_Exercise prompt_. Find "destruct (clearQueues_spec env" and "simpl in *; intros [= <-]; simpl." in the records below. Copy the lines holding them and every line between, exactly, and no others.

(Dataset entries)
____

(** ** Clearing the queues *)

(** X1.  In every state the class can reach, [clearQueues] returns, and
    afterwards both queues are empty and the view is as before.  The only
    files it can delete are those whose path was in one of the two queues;
    when no [unlink] fails, all of those are gone, and a failed [unlink]
    leaves its file while the path has left the queue all the same. *)
Theorem clearQueues_empties_both_queues env v w cs :
  let s := run env cs (constructor env v w) in
  exists s',
    clearQueues env s = (Return tt, s') /\
    primary s' = [] /\ secondary s' = [] /\ view (this s') = view (this s) /\
    dirs (world s') = dirs (world s) /\
    (forall p, files (world s') !! p = None \/ files (world s') !! p = files (world s) !! p) /\
    (forall p, p ∉ primary s -> p ∉ secondary s ->
       files (world s') !! p = files (world s) !! p) /\
    ((forall n p, fs_fault env n OpUnlink p = None) ->
     forall p, p ∈ primary s \/ p ∈ secondary s -> files (world s') !! p = None).
Proof.
  intros s.
  destruct (inv_refs env s (reachable_Inv env v w cs)) as (Hne & Hq & He).
  destruct (clearQueues_spec env s) as (s' & Hrun & _ & Hv & _ & Hp & Hs).
  exists s'. split_and!; try done.
  all: revert Hrun; unfold clearQueues;
    cbv [bind get_this array_read get_world]; simpl;
    destruct (deleting_loop id (fun _ => True)
                (fun p => try_catch (unlink env p) (fun _ => ret tt))
                (array_get (screenshotQueue (this s)) (world s)) s
                (unlink_logged_io_only env) (unlink_logged_step env))
      as (s1 & -> & ((Ha1 & Hn1 & Ht1 & _) & _) & Hd1 & Hf1 & Hg1);
    cbv [array_new set_screenshotQueue bind get_this set_this]; simpl;
    match goal with |- context [for_of ?l ?b ?s2] =>
      destruct (deleting_loop id (fun _ => True) b l s2
                  (unlink_logged_io_only env) (unlink_logged_step env))
        as (s3 & -> & ((Ha3 & Hn3 & Ht3 & _) & _) & Hd3 & Hf3 & Hg3) end;
    cbv [set_extraScreenshotQueue bind get_this set_this array_new]; simpl;
    simpl in *; intros [= <-]; simpl.
  all: assert (array_get (extraScreenshotQueue (this s1))
         (set_next_ref (S (next_ref (world s1)))
            (set_arrays (<[next_ref (world s1):=[]]> (arrays (world s1))) (world s1)))
         = secondary s) as Hsec
    by (unfold array_get, secondary; simpl;
        rewrite Ht1, Hn1, Ha1, lookup_insert_ne by lia; done).
  all: rewrite Hsec in Hf3, Hg3; rewrite list_fmap_id in Hf1, Hf3.
  - congruence.
  - intros p. destruct (Hf3 p) as [->|(-> & _)]; [|by left].
    destruct (Hf1 p) as [->|(-> & _)]; [by right | by left].
  - intros p Hp1 Hp2. destruct (Hf3 p) as [->|(_ & _ & Hin)]; [|done].
    by destruct (Hf1 p) as [->|(_ & _ & Hin)].
  - intros Hnf p Hin.
    assert (forall (x : string) (s0 : St),
      files (world (snd (try_catch (unlink env x) (fun _ => ret tt) s0))) !! id x = None) as Hgo.
    { intros x s0. rewrite unlink_logged_run. apply unlink_no_fault, Hnf. }
    destruct (Hf3 p) as [Hp3|(Hp3 & _)]; [|done]. rewrite Hp3.
    destruct Hin as [Hin|Hin].
    + by apply (Hg1 Hgo p).
    + specialize (Hg3 Hgo p Hin). simpl in Hg3. congruence.
Qed.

____

_Result for this task_.
  destruct (clearQueues_spec env s) as (s' & Hrun & _ & Hv & _ & Hp & Hs).
  exists s'. split_and!; try done.
  all: revert Hrun; unfold clearQueues;
    cbv [bind get_this array_read get_world]; simpl;
    destruct (deleting_loop id (fun _ => True)
                (fun p => try_catch (unlink env p) (fun _ => ret tt))
                (array_get (screenshotQueue (this s)) (world s)) s
                (unlink_logged_io_only env) (unlink_logged_step env))
      as (s1 & -> & ((Ha1 & Hn1 & Ht1 & _) & _) & Hd1 & Hf1 & Hg1);
    cbv [array_new set_screenshotQueue bind get_this set_this]; simpl;
    match goal with |- context [for_of ?l ?b ?s2] =>
      destruct (deleting_loop id (fun _ => True) b l s2
                  (unlink_logged_io_only env) (unlink_logged_step env))
        as (s3 & -> & ((Ha3 & Hn3 & Ht3 & _) & _) & Hd3 & Hf3 & Hg3) end;
    cbv [set_extraScreenshotQueue bind get_this set_this array_new]; simpl;
    simpl in *; intros [= <-]; simpl.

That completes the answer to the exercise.